The Profiling Engineering team at Datadog develops profiling tools for various runtimes, including Microsoft .NET. This blog post is the first in a series explaining the technical architecture and implementation choices behind our .NET profiler. Along the way, we’ll discuss profiling for CPU, wall time, exceptions, lock contention, and allocations.
Before digging into the details, let’s define what a profiler is: a profiler is a tool that allows you to analyze application performance and method call stacks. While APM focuses on request performance (latency, throughput, error rate), profiling focuses on runtime performance, monitoring not only CPU consumption but also resources such as method duration (often called wall time), thrown exceptions, threads contention on locks, and memory allocation (including leak detection).
Datadog’s .NET profiler is a continuous profiler. While other profiling tools like Perfview, JetBrains dotTrace, dotMemory, and Visual Studio performance profilers can do some of the same performance analysis, they are best run sporadically or in non-production code because they have a high overhead themselves. Unlike these tools, Datadog’s profiler is built to run on production 24/7 while maintaining a negligible impact on application performance.
With 24/7 production profiling, you don’t need to build a separate environment with the same security, traffic, load, and hardware to reproduce an issue found in production. We took great care to build this continuous profiler so that its impact on application performance is limited.

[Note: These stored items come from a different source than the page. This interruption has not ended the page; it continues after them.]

(** [AddLTV] computes [annotate]. *)
Lemma AddLTV_spec c ev :
  container_ok c -> c_signers c <> [] -> ev_empty ev = false ->
  AddLTV (encode c) ev = Ok (encode (annotate (evidence_attrs ev) c)).
Proof.
  intros Hc Hne Hev. unfold AddLTV. rewrite Hev, contentInfo_read by done.
  cbn [ci_type ci_content rv_bytes raw_of]. change (oid_eqb oidSignedData oidSignedData) with true. cbn [negb].
  destruct (container_parts c Hc) as (_ & Hsd & Hset & _ & Hs). destruct Hc as (_ & Hd & He & Ho & _).
  cbn [content_elem context e_body]. rewrite Unmarshal_elem_end by (done || auto with qol).
  cbn [rv_bytes raw_of signed_data sequence e_body].
  pose proof (header_tags c Hd He) as Ht. pose proof (header_count c) as Hn.
  rewrite splitDER_encs; [|apply Forall_app; split; [done|apply Forall_singleton; auto with qol]|done].
  rewrite length_map, length_app, (proj2 (Nat.ltb_ge _ _)) by (cbn; lia).
  rewrite map_app. cbn [map]. rewrite last_snoc. cbn [default from_option id].
  rewrite encs_app, encs_one, stake_before, Unmarshal_elem_end by (done || auto with qol).
  cbn [rv_bytes raw_of signer_set set_of e_body].
  rewrite splitDER_encs; [|by apply Forall_map, Forall_forall; intros; auto with qol|done].
  pose proof (rebuild_spec (c_signers c) _ _ Ho Hs (evidence_attrs_writes ev) (evidence_attrs_ok ev)) as R.
  destruct (map enc (map signer_elem (c_signers c))) eqn:E; [by destruct (c_signers c)|].
  rewrite <- E, R in *. clear E R. cbn [rbind].
  destruct (makeObjectIdentifier oidSignedData) as [o|] eqn:Eo; [|done]. cbn [rbind].
  rewrite !encodeRaw_element. unfold encode, container_elem, content_elem, signed_data, signer_set.
  rewrite !encs_cons, encs_app, encs_nil, app_nil_s, encs_one.
  unfold oid_elem, oid_bytes. rewrite Eo. done.
Qed.

(** ** Merging attributes *)
Lemma merge_app l n : exists n', merge_attrs l n = l ++ n' /\ n' ⊆ n.
Proof.
  revert l. unfold merge_attrs. induction n as [|a n IH]; intros l; [exists []; by rewrite app_nil_r|].
  cbn. destruct (has_attr (a_type a) l).
  - destruct (IH l) as (n' & -> & H). exists n'. set_solver.
  - destruct (IH (l ++ [a])) as (n' & -> & H). exists (a :: n'). rewrite <- app_assoc. set_solver.
Qed.

Lemma has_attr_app ty a b : has_attr ty (a ++ b) = has_attr ty a || has_attr ty b.
Proof. apply existsb_app. Qed.

Lemma merge_has ty l n : has_attr ty (merge_attrs l n) = has_attr ty l || has_attr ty n.
Proof.
  revert l. unfold merge_attrs. induction n as [|a n IH]; intros l; [by rewrite orb_false_r|].
  cbn [fold_left]. rewrite IH. cbn [has_attr existsb]. destruct (has_attr (a_type a) l) eqn:E.
  - unfold oid_eqb at 1. case_bool_decide as Hd; [|done]. subst ty. by rewrite E.
  - rewrite has_attr_app. unfold has_attr at 2. cbn [existsb]. by rewrite orb_false_r, orb_assoc.
Qed.

Lemma has_attr_in a l : a ∈ l -> has_attr (a_type a) l = true.
Proof.
  intros Ha. apply existsb_exists. exists a. split; [by apply list_elem_of_In|]. by apply bool_decide_eq_true.
Qed.

Lemma merge_present l n : (forall a, a ∈ n -> has_attr (a_type a) l = true) -> merge_attrs l n = l.
Proof.
  revert l. unfold merge_attrs. induction n as [|a n IH]; intros l H; [done|]. cbn.
  rewrite H by set_solver. apply IH. set_solver.
Qed.

Definition unarchived (s : signer) : Prop :=
  has_attr oidRevocationValues (attrs_of s) = false /\ has_attr oidCertificateValues (attrs_of s) = false.

Lemma merge_unarchived l ev :
  has_attr oidRevocationValues l = false -> has_attr oidCertificateValues l = false ->
  merge_attrs l (evidence_attrs ev) = l ++ evidence_attrs ev.
Proof.
  intros H1 H2. unfold merge_attrs, evidence_attrs, revocation_attrs, certificate_attrs.
  destruct (ev_ocsp ev), (ev_crls ev), (ev_certs ev); cbn [fold_left app a_type];
    rewrite ?H1, ?has_attr_app, ?H2, ?app_nil_r, <- ?app_assoc; done.
Qed.

(** ** Embedded evidence reads back *)
Definition der_list (l : list string) : Prop := exists es, Forall tag_ok es /\ l = map enc es.

Lemma sequence_read l : der_list l -> fits (sequence_ l) -> sequenceElements (enc (sequence_ l)) = l.
Proof.
  intros (es & He & ->) Hf. unfold sequenceElements.
  rewrite <- (app_nil_s (enc _)), (empty_str_false _ (enc_nonempty _ _)).
  rewrite Unmarshal_elem by (done || auto with qol). by apply splitDER_encs.
Qed.

Lemma read_explicit_skip n e r :
  tag_ok e -> fits e -> (e_class e, e_tag e) <> (ClassContextSpecific, n) -> (e_body e ++ r)%string <> ""%string ->
  parseField raw_type zero_raw (explicit_tag n) (enc e ++ r)%string = Ok (zero_raw, enc e ++ r)%string.
Proof. apply parseField_skip_explicit. Qed.

(** The two explicit fields of a revocation value, each there or not. *)
Definition explicit_list (n : Z) (l : list string) : list elem :=
  match l with [] => [] | _ => [context n (enc (sequence_ l))] end.
Definition explicit_raw (n : Z) (l : list string) : RawValue :=
  match l with [] => zero_raw | _ => raw_of (context n (enc (sequence_ l))) end.

Lemma enc_not_empty e : enc e <> ""%string.
Proof. intros E. apply (enc_nonempty e ""). by rewrite app_nil_s. Qed.

Lemma read_explicit_list n l r :
  0 <= n < 31 -> (forall e, e ∈ explicit_list n l -> fits e) ->
  (r = "" \/ exists e r', r = (enc e ++ r')%string /\ tag_ok e /\ fits e /\
                          (e_class e, e_tag e) <> (ClassContextSpecific, n) /\ e_body e <> "")%string ->
  parseField raw_type zero_raw (explicit_tag n) (encs (explicit_list n l) ++ r)%string
  = Ok (explicit_raw n l, r).
Proof.
  intros Hn Hf Hr. destruct l as [|x l]; cbn [explicit_list explicit_raw] in *.
  - rewrite encs_nil, nil_app_s. destruct Hr as [->|(e & r' & -> & Ht & Hfe & Hne & Hb)]; [done|].
    apply read_explicit_skip; [done..|]. by destruct (e_body e).
  - rewrite encs_one. apply read_explicit; [split; cbn; unfold ClassContextSpecific; lia|apply Hf; set_solver|done..|].
    apply enc_not_empty.
Qed.

Lemma explicit_sequence n l :
  der_list l -> (forall e, e ∈ explicit_list n l -> fits e) ->
  sequenceElements (rv_bytes (explicit_raw n l)) = l.
Proof.
  intros Hl Hf. destruct l as [|x l]; [done|]. cbn [explicit_raw raw_of rv_bytes context e_body].
  apply sequence_read; [done|]. apply fits_enc. apply (Hf (context n (enc (sequence_ (x :: l))))). set_solver.
Qed.

Lemma revocation_elem_lists ev :
  revocation_elem ev = sequence (encs (explicit_list 0 (ev_crls ev) ++ explicit_list 1 (ev_ocsp ev))).
Proof. unfold revocation_elem. by destruct (ev_crls ev), (ev_ocsp ev). Qed.

Lemma revocation_read ev :
  der_list (ev_ocsp ev) -> der_list (ev_crls ev) -> fits (revocation_elem ev) ->
  attribute_evidence (attr_of (mkAttr oidRevocationValues (set_of (enc (revocation_elem ev)))))
  = mkEvidence (ev_ocsp ev) (ev_crls ev) [].
Proof.
  intros Ho Hc Hf. unfold attribute_evidence. cbn [at_type attr_of a_type at_values a_value raw_of rv_bytes set_of e_body].
  change (oid_eqb oidRevocationValues oidRevocationValues) with true. cbv iota.
  rewrite revocation_elem_lists in *. set (l := explicit_list 0 _ ++ _) in *.
  assert (Hp : forall e, e ∈ l -> fits e) by (intros e He; exact (fits_parts _ _ Hf He)).
  unfold Unmarshal. rewrite <- (app_nil_s (enc _)), read_match;
    [|auto with qol|done|split_and!; [done|by right|by right]|done].
  cbn [ty_parse revocationValues_type struct_type sequence e_body]. subst l. rewrite encs_app.
  rewrite read_explicit_list; [|lia|intros; apply Hp; set_solver|]; cbn [rbind].
  - rewrite <- (app_nil_s (encs (explicit_list 1 _))), read_explicit_list;
      [|lia|intros; apply Hp; set_solver|by left]. cbn [rbind].
    rewrite !explicit_sequence; [done|done|intros; apply Hp; set_solver|done|intros; apply Hp; set_solver].
  - destruct (ev_ocsp ev) as [|y ys]; [by left|right]. cbn [explicit_list]. rewrite encs_one.
    eexists _, ""%string. rewrite app_nil_s. split_and!; [done|auto with qol|apply Hp; set_solver|done|apply enc_not_empty].
Qed.

Lemma certificates_read ev :
  der_list (ev_certs ev) -> fits (sequence_ (ev_certs ev)) ->
  attribute_evidence (attr_of (mkAttr oidCertificateValues (set_of (enc (sequence_ (ev_certs ev))))))
  = mkEvidence [] [] (ev_certs ev).
Proof. intros Hd Hf. unfold attribute_evidence. cbn -[sequenceElements enc]. by rewrite sequence_read. Qed.

Definition gather (e : Evidence) (l : list attr) : Evidence :=
  fold_left (fun e a => ev_app e (attribute_evidence (attr_of a))) l e.

Lemma ev_app_none e : ev_app e no_evidence = e.
Proof. destruct e. unfold ev_app. cbn. by rewrite !app_nil_r. Qed.

Lemma gather_other e l :
  has_attr oidRevocationValues l = false -> has_attr oidCertificateValues l = false -> gather e l = e.
Proof.
  revert e. induction l as [|a l IH]; intros e; [done|]. cbn [has_attr existsb].
  intros [H1 H2]%orb_false_iff [H3 H4]%orb_false_iff. unfold gather. cbn [fold_left].
  unfold attribute_evidence at 2. cbn [at_type attr_of]. rewrite H1, H3, ev_app_none. by apply IH.
Qed.

Lemma gather_app e a b : gather e (a ++ b) = gather (gather e a) b.
Proof. apply fold_left_app. Qed.

Lemma gather_revocation e ev :
  der_list (ev_ocsp ev) -> der_list (ev_crls ev) ->
  (forall a, a ∈ revocation_attrs ev -> fits (attr_elem a)) ->
  gather e (revocation_attrs ev) = ev_app e (mkEvidence (ev_ocsp ev) (ev_crls ev) []).
Proof.
  intros Ho Hc Hf. set (a := mkAttr oidRevocationValues (set_of (enc (revocation_elem ev)))).
  assert (R : revocation_attrs ev = [a] -> fits (revocation_elem ev)).
  { intros E. assert (Fa : fits (attr_elem a)) by (apply Hf; rewrite E; set_solver).
    apply fits_enc, (fits_parts _ (a_value a) Fa). set_solver. }
  pose proof (revocation_read ev Ho Hc) as RR. unfold revocation_attrs in *.
  destruct ev as [[|y ys] [|x xs] k]; cbn [ev_ocsp ev_crls] in *; cbn [gather fold_left];
    [by rewrite ev_app_none|unfold gather; cbn [fold_left]; by rewrite RR by (by apply R)..].
Qed.

Lemma gather_certificates e ev :
  der_list (ev_certs ev) -> (forall a, a ∈ certificate_attrs ev -> fits (attr_elem a)) ->
  gather e (certificate_attrs ev) = ev_app e (mkEvidence [] [] (ev_certs ev)).
Proof.
  intros Hc Hf. pose proof (certificates_read ev Hc) as K. unfold certificate_attrs in *.
  destruct (ev_certs ev) as [|x xs]; [symmetry; apply ev_app_none|].
  unfold gather. cbn [fold_left]. rewrite K; [done|].
  set (a := mkAttr oidCertificateValues (set_of (enc (sequence_ (x :: xs))))) in *.
  assert (Fa : fits (attr_elem a)) by (apply Hf; set_solver).
  apply fits_enc, (fits_parts _ (a_value a) Fa). set_solver.
Qed.

(** The evidence of one embedding, read back. *)
Lemma gather_evidence e ev :
  der_list (ev_ocsp ev) -> der_list (ev_crls ev) -> der_list (ev_certs ev) ->
  (forall a, a ∈ evidence_attrs ev -> fits (attr_elem a)) ->
  gather e (evidence_attrs ev) = ev_app e ev.
Proof.
  intros Ho Hc Hk Hf. unfold evidence_attrs in *.
  rewrite gather_app, gather_revocation, gather_certificates by (done || intros; apply Hf; set_solver).
  unfold ev_app. cbn. by rewrite !app_nil_r.
Qed.

(** ** Reading an archived container *)
Lemma annotate_ok c ev :
  container_ok c -> short (encode (annotate (evidence_attrs ev) c)) ->
  container_ok (annotate (evidence_attrs ev) c).
Proof.
  intros (Hv & Hd & He & Hs & _) Hf. split_and!; [done|done|done| |by apply fits_enc].
  cbn [annotate c_signers]. apply Forall_map. eapply Forall_impl; [exact Hs|].
  intros s (? & ? & ? & ? & Ha). split_and!; [done..|]. cbn.
  apply merge_ok; [exact Ha|apply evidence_attrs_ok].
Qed.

Indeed, maintaining performance will be a recurring theme throughout this blog series.
Datadog’s .NET Profiler consists of several individual profilers, each of which collects data for a particular resource such as CPU usage, wall time, lock contention, and so on. Each profiler has a sampler, for collecting raw samples, and a provider, which exposes them.

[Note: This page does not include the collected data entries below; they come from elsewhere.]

(** The concurrency in force: the option, else the default, at least 1. *)
Definition concurrency (opts : BatchOptions) (default_conc : Z) : Z :=
  let c := if bo_concurrency opts <=? 0 then default_conc else bo_concurrency opts in
  if c <? 1 then 1 else c.

(** [batchConcurrency]. *)
Definition batchConcurrency (caps : Capabilities) : Z :=
  if 0 <? c_pool_size caps then c_pool_size caps else 1.

Section Run.
  Context {O : Type} (failFast : bool) (conc : Z) (n : nat).

(** The skipped slot an item starts as, and the result of a run item. *)
Definition skipped (i : nat) : BatchItem O := mkItem i ItemSkipped None None.
Definition item_of (i : nat) (r : res goerr O) : BatchItem O :=
  match r with
  | Ok o => mkItem i ItemOK (Some o) None
  | Err e => mkItem i ItemError None (Some (itemErrorFrom e))
  end.

(** The shared state: the loop's index and whether it broke out, the goroutines
    running [fn] and those between their slot and the mutex, the slots, the
    fail flag, the counters and what the sink received. *)
Record batch := mkBatch {
  b_next : nat; b_stopped : bool; b_running : list nat; b_closing : list nat;
  b_results : list (BatchItem O); b_flag : bool; b_ok : Z; b_err : Z; b_sunk : list (BatchItem O);
}.

Definition batch_init : batch :=
  mkBatch 0 false [] [] (map skipped (seq 0 n)) false 0 0 [].

Definition in_flight (b : batch) : nat := (length (b_running b) + length (b_closing b))%nat.

(** A goroutine is started: the loop acquired a slot and saw no reason to stop. *)
Definition dispatch (b : batch) : batch :=
  mkBatch (S (b_next b)) (b_stopped b) (b_running b ++ [b_next b]) (b_closing b) (b_results b)
    (b_flag b) (b_ok b) (b_err b) (b_sunk b).
(** The loop breaks. *)
Definition stop (b : batch) : batch :=
  mkBatch (b_next b) true (b_running b) (b_closing b) (b_results b) (b_flag b) (b_ok b) (b_err b)
    (b_sunk b).
(** [fn] returned: the flag is raised and the slot is written. *)
Definition finish (b : batch) (r1 r2 : list nat) (i : nat) (r : res goerr O) : batch :=
  mkBatch (b_next b) (b_stopped b) (r1 ++ r2) (b_closing b ++ [i]) (<[i := item_of i r]> (b_results b))
    (b_flag b || (failFast && negb (is_ok r))) (b_ok b) (b_err b) (b_sunk b).
(** The counters and the sink under the mutex, then the slot is released. *)
Definition count (b : batch) (c1 c2 : list nat) (it : BatchItem O) : batch :=
  let failed := bool_decide (it_status it = ItemError) in
  mkBatch (b_next b) (b_stopped b) (b_running b) (c1 ++ c2) (b_results b) (b_flag b)
    (if failed then b_ok b else b_ok b + 1) (if failed then b_err b + 1 else b_err b)
    (b_sunk b ++ [it]).

Inductive step (canceled : bool) : batch -> batch -> Prop :=
| StepDispatch b :
    b_stopped b = false -> (b_next b < n)%nat -> Z.of_nat (in_flight b) < conc ->
    failFast && b_flag b = false ->
    step canceled b (dispatch b)
| StepStop b :
    b_stopped b = false -> (b_next b < n)%nat -> canceled || (failFast && b_flag b) = true ->
    step canceled b (stop b)
| StepFinish b r1 i r2 r :
    b_running b = r1 ++ i :: r2 -> step canceled b (finish b r1 r2 i r)
| StepCount b c1 i c2 it :
    b_closing b = c1 ++ i :: c2 -> b_results b !! i = Some it ->
    step canceled b (count b c1 c2 it).

(** [wg.Wait] returns: the loop is over and every goroutine is done. *)
Definition batch_done (b : batch) : Prop :=
  (b_stopped b = true \/ b_next b = n) /\ b_running b = [] /\ b_closing b = [].

(** What [runBatch] returns then. *)
Definition batch_output (b : batch) : BatchOutput O :=
  mkBatchOutput (Z.of_nat n) (b_ok b) (b_err b) (b_results b).

(** A slot is its item's: skipped, or run with exactly one of output and error. *)
Definition slot_ok (it : BatchItem O) (i : nat) : Prop :=
  it = skipped i \/ exists r, it = item_of i r.

Definition counted (st : ItemStatus) (l : list (BatchItem O)) : Z :=
  Z.of_nat (length (filter (fun it => it_status it = st) l)).
End Run.
Arguments mkBatch {O}. Arguments b_next {O}. Arguments b_stopped {O}. Arguments b_running {O}.
Arguments b_closing {O}. Arguments b_results {O}. Arguments b_flag {O}. Arguments b_ok {O}.
Arguments b_err {O}. Arguments b_sunk {O}. Arguments batch_init {O}.

(** ** The invariant of a run *)

(** Replacing an element the filter drops by one it keeps adds that one. *)
Lemma filter_insert_kept {A} (P : A -> Prop) `{!forall x, Decision (P x)} (l : list A) i x y :
  l !! i = Some x -> ~ P x -> P y -> filter P (<[i := y]> l) ≡ₚ y :: filter P l.
Proof.
  intros Hi Hx Hy. pose proof (lookup_lt_Some _ _ _ Hi) as Hlt.
  rewrite insert_take_drop by done. rewrite <- (take_drop_middle l i x Hi) at 3.
  rewrite !filter_app, filter_cons_True by done. rewrite filter_cons_False by done.
  by rewrite <- Permutation_middle.
Qed.

Section RunProofs.
  Context {O : Type} (failFast : bool) (conc : Z) (n : nat) (canceled : bool).
  Implicit Types b : @batch O.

An aggregator then gathers the samples exposed by the profilers, and an exporter serializes the samples into a
.pprof file and uploads it to our backend, through the Datadog Agent. Datadog’s backend then processes these files so that users can analyze the collected data.
Each sample contains:
- A call stack: a list of frames, one per method
- A list of labels
- A vector of numeric values
Each position in the vector corresponds to a different type of profiler information, such as wall time duration or CPU consumption. The labels are key-value pairs where contextual information, such as the current thread ID, is stored. When the labels and the call stack are identical between samples, the exporter adds up the values and stores only one sample in the profile.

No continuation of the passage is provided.